Aim of the task ▸ Below are lines of data; restate word for word those running from the line containing "let (b, t2) := f a in" to the line containing "(at level 61, right", inclusive, and no others.

Information Block Start

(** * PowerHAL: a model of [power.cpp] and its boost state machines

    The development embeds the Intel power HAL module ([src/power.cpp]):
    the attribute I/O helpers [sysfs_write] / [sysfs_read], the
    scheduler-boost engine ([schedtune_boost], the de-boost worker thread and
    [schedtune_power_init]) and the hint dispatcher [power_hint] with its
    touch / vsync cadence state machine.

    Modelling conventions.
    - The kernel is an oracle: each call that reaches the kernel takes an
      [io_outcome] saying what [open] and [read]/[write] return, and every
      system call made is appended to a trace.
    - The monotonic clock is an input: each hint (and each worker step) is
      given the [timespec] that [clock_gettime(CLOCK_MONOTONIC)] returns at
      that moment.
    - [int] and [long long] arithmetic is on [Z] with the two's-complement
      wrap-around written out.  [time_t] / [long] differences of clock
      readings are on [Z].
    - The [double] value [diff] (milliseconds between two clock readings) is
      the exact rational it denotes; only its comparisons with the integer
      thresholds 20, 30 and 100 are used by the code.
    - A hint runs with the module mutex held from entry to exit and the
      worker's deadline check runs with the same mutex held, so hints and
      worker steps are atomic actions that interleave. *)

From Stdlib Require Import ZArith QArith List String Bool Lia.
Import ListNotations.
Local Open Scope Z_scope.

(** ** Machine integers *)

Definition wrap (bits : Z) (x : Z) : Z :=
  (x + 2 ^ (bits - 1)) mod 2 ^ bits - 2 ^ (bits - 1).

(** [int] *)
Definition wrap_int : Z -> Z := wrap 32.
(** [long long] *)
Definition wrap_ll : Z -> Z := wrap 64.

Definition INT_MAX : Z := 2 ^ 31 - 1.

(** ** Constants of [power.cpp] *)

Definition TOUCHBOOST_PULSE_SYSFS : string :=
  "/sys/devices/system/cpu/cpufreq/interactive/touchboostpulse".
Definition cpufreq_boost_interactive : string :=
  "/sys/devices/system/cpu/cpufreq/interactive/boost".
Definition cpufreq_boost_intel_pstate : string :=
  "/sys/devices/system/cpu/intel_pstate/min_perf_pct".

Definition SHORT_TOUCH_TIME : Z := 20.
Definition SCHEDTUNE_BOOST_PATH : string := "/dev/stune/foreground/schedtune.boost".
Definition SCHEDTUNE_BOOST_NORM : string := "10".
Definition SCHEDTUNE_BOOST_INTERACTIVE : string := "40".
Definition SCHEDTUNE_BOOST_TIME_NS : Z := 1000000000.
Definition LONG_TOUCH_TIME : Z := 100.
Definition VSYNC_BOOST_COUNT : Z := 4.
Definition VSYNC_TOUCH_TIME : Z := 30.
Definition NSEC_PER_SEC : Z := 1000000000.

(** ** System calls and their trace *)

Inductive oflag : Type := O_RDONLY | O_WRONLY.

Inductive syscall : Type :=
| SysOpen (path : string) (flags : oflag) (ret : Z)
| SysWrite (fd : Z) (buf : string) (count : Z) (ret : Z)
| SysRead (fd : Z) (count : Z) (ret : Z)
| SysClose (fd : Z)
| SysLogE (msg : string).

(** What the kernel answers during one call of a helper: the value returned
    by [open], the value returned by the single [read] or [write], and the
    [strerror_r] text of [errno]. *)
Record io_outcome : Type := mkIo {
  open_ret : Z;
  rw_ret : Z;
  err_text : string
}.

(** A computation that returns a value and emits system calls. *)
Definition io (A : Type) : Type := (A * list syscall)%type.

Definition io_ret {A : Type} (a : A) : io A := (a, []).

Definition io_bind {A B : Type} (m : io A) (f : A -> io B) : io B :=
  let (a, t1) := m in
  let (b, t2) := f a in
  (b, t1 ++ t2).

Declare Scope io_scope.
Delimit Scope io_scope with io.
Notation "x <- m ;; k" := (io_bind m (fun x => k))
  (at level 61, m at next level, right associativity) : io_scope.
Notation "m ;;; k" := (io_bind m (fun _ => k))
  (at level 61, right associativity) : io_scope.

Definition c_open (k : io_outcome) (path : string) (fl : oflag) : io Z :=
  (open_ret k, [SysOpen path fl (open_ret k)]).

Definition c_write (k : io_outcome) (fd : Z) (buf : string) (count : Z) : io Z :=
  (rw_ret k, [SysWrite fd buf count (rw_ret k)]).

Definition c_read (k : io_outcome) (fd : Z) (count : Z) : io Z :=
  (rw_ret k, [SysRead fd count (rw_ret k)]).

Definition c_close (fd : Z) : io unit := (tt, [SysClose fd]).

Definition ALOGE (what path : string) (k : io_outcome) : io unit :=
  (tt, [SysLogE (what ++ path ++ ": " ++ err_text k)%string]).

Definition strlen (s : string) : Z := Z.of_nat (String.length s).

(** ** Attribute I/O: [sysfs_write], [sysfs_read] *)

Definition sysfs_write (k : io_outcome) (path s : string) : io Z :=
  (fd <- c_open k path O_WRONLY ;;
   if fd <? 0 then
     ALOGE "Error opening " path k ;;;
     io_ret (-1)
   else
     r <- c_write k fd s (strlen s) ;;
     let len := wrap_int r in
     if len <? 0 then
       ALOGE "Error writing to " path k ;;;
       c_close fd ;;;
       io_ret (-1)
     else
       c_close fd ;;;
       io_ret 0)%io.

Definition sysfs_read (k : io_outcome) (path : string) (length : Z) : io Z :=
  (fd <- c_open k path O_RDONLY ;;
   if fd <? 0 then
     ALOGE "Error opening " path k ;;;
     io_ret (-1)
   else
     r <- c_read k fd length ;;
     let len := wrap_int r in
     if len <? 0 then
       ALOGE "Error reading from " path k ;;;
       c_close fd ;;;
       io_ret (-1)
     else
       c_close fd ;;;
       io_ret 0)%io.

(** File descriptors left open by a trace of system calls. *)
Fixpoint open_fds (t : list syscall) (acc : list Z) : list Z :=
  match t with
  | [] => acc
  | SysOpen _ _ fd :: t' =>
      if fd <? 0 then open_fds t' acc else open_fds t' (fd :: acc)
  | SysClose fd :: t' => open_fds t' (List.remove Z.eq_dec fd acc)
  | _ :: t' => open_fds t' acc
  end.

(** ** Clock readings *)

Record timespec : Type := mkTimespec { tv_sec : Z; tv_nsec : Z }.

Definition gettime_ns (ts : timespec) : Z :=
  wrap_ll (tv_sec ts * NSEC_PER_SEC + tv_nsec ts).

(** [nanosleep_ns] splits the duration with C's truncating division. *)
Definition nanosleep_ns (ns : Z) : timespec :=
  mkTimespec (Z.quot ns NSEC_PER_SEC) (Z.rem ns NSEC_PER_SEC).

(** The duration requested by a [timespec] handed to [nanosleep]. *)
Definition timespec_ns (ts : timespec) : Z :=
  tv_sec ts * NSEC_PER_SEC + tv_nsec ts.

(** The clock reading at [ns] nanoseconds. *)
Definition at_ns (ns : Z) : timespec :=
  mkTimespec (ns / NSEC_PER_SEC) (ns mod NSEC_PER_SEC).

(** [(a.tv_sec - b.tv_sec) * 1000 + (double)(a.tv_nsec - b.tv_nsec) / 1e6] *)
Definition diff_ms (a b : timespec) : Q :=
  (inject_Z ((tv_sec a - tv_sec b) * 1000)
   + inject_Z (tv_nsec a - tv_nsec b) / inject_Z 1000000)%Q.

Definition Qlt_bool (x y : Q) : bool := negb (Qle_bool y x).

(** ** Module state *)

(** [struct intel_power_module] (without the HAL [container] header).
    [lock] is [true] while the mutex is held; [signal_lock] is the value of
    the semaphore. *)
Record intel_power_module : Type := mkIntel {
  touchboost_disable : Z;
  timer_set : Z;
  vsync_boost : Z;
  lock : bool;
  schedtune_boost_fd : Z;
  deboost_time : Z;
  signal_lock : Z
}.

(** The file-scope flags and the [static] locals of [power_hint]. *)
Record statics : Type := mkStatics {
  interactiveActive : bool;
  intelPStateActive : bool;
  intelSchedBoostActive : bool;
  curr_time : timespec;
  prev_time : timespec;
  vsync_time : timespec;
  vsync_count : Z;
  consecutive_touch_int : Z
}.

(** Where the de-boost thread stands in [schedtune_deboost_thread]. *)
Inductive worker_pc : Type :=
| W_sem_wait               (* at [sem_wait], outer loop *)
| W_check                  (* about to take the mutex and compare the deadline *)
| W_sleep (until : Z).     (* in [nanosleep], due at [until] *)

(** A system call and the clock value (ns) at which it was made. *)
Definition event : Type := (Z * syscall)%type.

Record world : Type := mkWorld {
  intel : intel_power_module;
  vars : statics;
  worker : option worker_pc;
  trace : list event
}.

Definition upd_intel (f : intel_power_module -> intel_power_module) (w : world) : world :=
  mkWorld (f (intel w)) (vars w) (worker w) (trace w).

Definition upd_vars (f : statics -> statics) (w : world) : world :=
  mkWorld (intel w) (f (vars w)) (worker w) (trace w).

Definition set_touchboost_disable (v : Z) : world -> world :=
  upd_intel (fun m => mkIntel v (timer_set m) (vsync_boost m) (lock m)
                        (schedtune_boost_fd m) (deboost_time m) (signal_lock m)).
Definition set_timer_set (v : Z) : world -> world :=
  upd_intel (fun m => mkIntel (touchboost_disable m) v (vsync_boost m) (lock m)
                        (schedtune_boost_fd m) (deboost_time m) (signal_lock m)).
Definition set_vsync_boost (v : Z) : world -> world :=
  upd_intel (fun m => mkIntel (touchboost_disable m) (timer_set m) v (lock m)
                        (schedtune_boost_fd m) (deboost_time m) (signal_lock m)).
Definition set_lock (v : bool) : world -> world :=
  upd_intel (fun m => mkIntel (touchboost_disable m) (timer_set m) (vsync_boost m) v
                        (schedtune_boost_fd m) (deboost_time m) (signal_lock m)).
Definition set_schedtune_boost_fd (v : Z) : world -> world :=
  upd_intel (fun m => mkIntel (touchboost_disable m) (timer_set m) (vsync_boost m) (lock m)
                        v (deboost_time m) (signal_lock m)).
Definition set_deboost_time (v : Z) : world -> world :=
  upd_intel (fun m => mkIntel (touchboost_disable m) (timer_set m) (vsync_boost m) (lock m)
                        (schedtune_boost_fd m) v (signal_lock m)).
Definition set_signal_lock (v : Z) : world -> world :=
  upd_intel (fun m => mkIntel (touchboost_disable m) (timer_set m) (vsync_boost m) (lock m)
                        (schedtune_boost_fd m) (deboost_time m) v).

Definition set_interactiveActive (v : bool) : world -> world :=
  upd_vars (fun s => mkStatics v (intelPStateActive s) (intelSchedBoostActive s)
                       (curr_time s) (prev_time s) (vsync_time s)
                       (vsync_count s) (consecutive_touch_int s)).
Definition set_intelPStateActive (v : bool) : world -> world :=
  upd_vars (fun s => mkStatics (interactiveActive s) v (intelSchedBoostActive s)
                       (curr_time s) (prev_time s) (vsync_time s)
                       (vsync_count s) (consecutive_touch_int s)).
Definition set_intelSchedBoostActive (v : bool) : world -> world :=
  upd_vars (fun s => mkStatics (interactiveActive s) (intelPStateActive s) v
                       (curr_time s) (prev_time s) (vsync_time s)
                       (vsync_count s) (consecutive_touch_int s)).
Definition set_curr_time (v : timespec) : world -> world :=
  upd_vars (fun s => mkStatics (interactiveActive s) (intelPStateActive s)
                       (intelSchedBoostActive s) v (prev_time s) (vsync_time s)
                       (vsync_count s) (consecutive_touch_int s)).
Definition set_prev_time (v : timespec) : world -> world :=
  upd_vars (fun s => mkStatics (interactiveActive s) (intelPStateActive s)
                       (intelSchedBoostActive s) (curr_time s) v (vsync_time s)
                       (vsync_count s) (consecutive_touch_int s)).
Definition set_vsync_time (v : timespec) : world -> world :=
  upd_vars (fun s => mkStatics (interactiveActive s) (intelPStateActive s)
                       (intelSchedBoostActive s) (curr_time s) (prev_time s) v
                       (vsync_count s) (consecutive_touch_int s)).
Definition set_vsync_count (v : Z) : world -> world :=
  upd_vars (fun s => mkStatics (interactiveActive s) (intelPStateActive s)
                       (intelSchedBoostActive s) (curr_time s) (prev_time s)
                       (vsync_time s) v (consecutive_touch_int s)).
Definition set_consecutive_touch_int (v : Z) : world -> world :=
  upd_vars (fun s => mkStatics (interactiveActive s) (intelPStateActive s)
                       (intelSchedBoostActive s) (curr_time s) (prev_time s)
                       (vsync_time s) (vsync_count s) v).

Information Block End
Information Block Start

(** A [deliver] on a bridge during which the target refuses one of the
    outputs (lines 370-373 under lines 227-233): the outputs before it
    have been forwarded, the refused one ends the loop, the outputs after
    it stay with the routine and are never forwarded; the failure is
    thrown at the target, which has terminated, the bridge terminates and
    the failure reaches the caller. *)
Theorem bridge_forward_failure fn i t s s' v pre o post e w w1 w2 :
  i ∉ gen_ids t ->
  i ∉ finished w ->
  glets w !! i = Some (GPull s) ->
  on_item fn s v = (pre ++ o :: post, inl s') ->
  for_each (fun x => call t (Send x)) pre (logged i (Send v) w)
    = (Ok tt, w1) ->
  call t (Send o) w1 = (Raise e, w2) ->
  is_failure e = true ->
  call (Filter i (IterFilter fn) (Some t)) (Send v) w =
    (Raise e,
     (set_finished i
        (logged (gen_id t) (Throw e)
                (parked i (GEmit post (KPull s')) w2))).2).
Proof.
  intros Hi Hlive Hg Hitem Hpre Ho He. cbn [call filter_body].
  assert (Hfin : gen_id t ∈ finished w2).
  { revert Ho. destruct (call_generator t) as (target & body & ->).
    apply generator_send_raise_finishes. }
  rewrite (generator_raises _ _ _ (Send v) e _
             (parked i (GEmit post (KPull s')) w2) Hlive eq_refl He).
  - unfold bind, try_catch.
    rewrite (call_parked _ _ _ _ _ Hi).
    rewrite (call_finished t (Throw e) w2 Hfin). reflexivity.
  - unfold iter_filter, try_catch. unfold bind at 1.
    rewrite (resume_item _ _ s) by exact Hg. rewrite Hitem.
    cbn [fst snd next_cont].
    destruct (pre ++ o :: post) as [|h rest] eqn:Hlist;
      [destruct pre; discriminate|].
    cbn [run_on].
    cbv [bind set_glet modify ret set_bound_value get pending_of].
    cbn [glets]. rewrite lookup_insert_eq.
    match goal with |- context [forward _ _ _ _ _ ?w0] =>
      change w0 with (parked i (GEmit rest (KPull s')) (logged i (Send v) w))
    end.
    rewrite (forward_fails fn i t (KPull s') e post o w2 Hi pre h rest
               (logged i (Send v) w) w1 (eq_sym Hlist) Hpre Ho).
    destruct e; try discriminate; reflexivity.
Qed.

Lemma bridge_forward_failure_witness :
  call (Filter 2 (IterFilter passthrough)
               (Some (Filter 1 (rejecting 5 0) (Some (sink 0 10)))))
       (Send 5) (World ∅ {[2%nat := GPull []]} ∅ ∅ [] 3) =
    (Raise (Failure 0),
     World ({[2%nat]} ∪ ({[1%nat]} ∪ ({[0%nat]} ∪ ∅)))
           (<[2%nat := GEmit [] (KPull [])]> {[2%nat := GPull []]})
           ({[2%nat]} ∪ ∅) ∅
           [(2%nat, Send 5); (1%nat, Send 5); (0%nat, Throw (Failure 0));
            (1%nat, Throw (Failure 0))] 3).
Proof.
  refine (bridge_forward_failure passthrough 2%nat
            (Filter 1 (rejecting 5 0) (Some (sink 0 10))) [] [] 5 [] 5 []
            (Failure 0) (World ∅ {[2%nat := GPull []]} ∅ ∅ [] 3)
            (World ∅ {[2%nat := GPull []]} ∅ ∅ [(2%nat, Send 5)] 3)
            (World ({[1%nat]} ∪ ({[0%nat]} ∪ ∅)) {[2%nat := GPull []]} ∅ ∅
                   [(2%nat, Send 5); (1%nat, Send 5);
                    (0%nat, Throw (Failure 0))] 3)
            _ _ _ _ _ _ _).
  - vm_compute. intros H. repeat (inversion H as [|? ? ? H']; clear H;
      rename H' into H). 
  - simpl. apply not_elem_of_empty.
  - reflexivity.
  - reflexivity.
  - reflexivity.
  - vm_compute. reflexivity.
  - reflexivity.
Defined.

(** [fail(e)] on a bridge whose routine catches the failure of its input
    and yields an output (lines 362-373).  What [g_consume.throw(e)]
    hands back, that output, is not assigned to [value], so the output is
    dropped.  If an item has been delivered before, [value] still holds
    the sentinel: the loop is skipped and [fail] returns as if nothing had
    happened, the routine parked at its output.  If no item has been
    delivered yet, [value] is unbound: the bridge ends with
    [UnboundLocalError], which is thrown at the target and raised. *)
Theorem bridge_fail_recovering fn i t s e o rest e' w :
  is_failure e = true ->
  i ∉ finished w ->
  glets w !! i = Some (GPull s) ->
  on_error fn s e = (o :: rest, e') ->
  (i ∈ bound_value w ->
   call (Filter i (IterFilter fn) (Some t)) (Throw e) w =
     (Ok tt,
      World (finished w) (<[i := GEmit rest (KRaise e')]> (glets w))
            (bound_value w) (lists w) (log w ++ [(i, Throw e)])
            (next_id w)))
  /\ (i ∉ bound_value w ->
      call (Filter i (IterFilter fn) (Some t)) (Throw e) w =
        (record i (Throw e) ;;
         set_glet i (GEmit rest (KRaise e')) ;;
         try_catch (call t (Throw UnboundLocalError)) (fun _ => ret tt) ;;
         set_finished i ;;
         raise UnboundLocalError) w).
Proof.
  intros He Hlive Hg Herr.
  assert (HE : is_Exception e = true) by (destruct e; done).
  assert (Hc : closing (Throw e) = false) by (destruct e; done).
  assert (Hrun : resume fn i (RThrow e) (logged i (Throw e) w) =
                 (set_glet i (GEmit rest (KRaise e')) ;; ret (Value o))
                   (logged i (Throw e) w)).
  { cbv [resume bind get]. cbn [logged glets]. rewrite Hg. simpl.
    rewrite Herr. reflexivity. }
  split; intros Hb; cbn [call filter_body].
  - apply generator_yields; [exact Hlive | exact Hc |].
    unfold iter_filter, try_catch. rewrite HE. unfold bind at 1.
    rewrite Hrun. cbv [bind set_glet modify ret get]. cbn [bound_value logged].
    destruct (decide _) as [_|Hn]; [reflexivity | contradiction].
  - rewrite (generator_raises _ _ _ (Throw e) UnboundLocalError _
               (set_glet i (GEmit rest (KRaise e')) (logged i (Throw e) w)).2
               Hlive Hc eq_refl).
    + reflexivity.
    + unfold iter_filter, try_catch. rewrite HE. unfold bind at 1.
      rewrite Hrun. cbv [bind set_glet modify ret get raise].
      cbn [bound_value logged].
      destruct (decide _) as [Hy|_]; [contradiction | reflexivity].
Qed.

Information Block End

Exercise response ▸
  let (b, t2) := f a in
  (b, t1 ++ t2).

Declare Scope io_scope.
Delimit Scope io_scope with io.
Notation "x <- m ;; k" := (io_bind m (fun x => k))
  (at level 61, m at next level, right associativity) : io_scope.
Notation "m ;;; k" := (io_bind m (fun _ => k))
  (at level 61, right associativity) : io_scope.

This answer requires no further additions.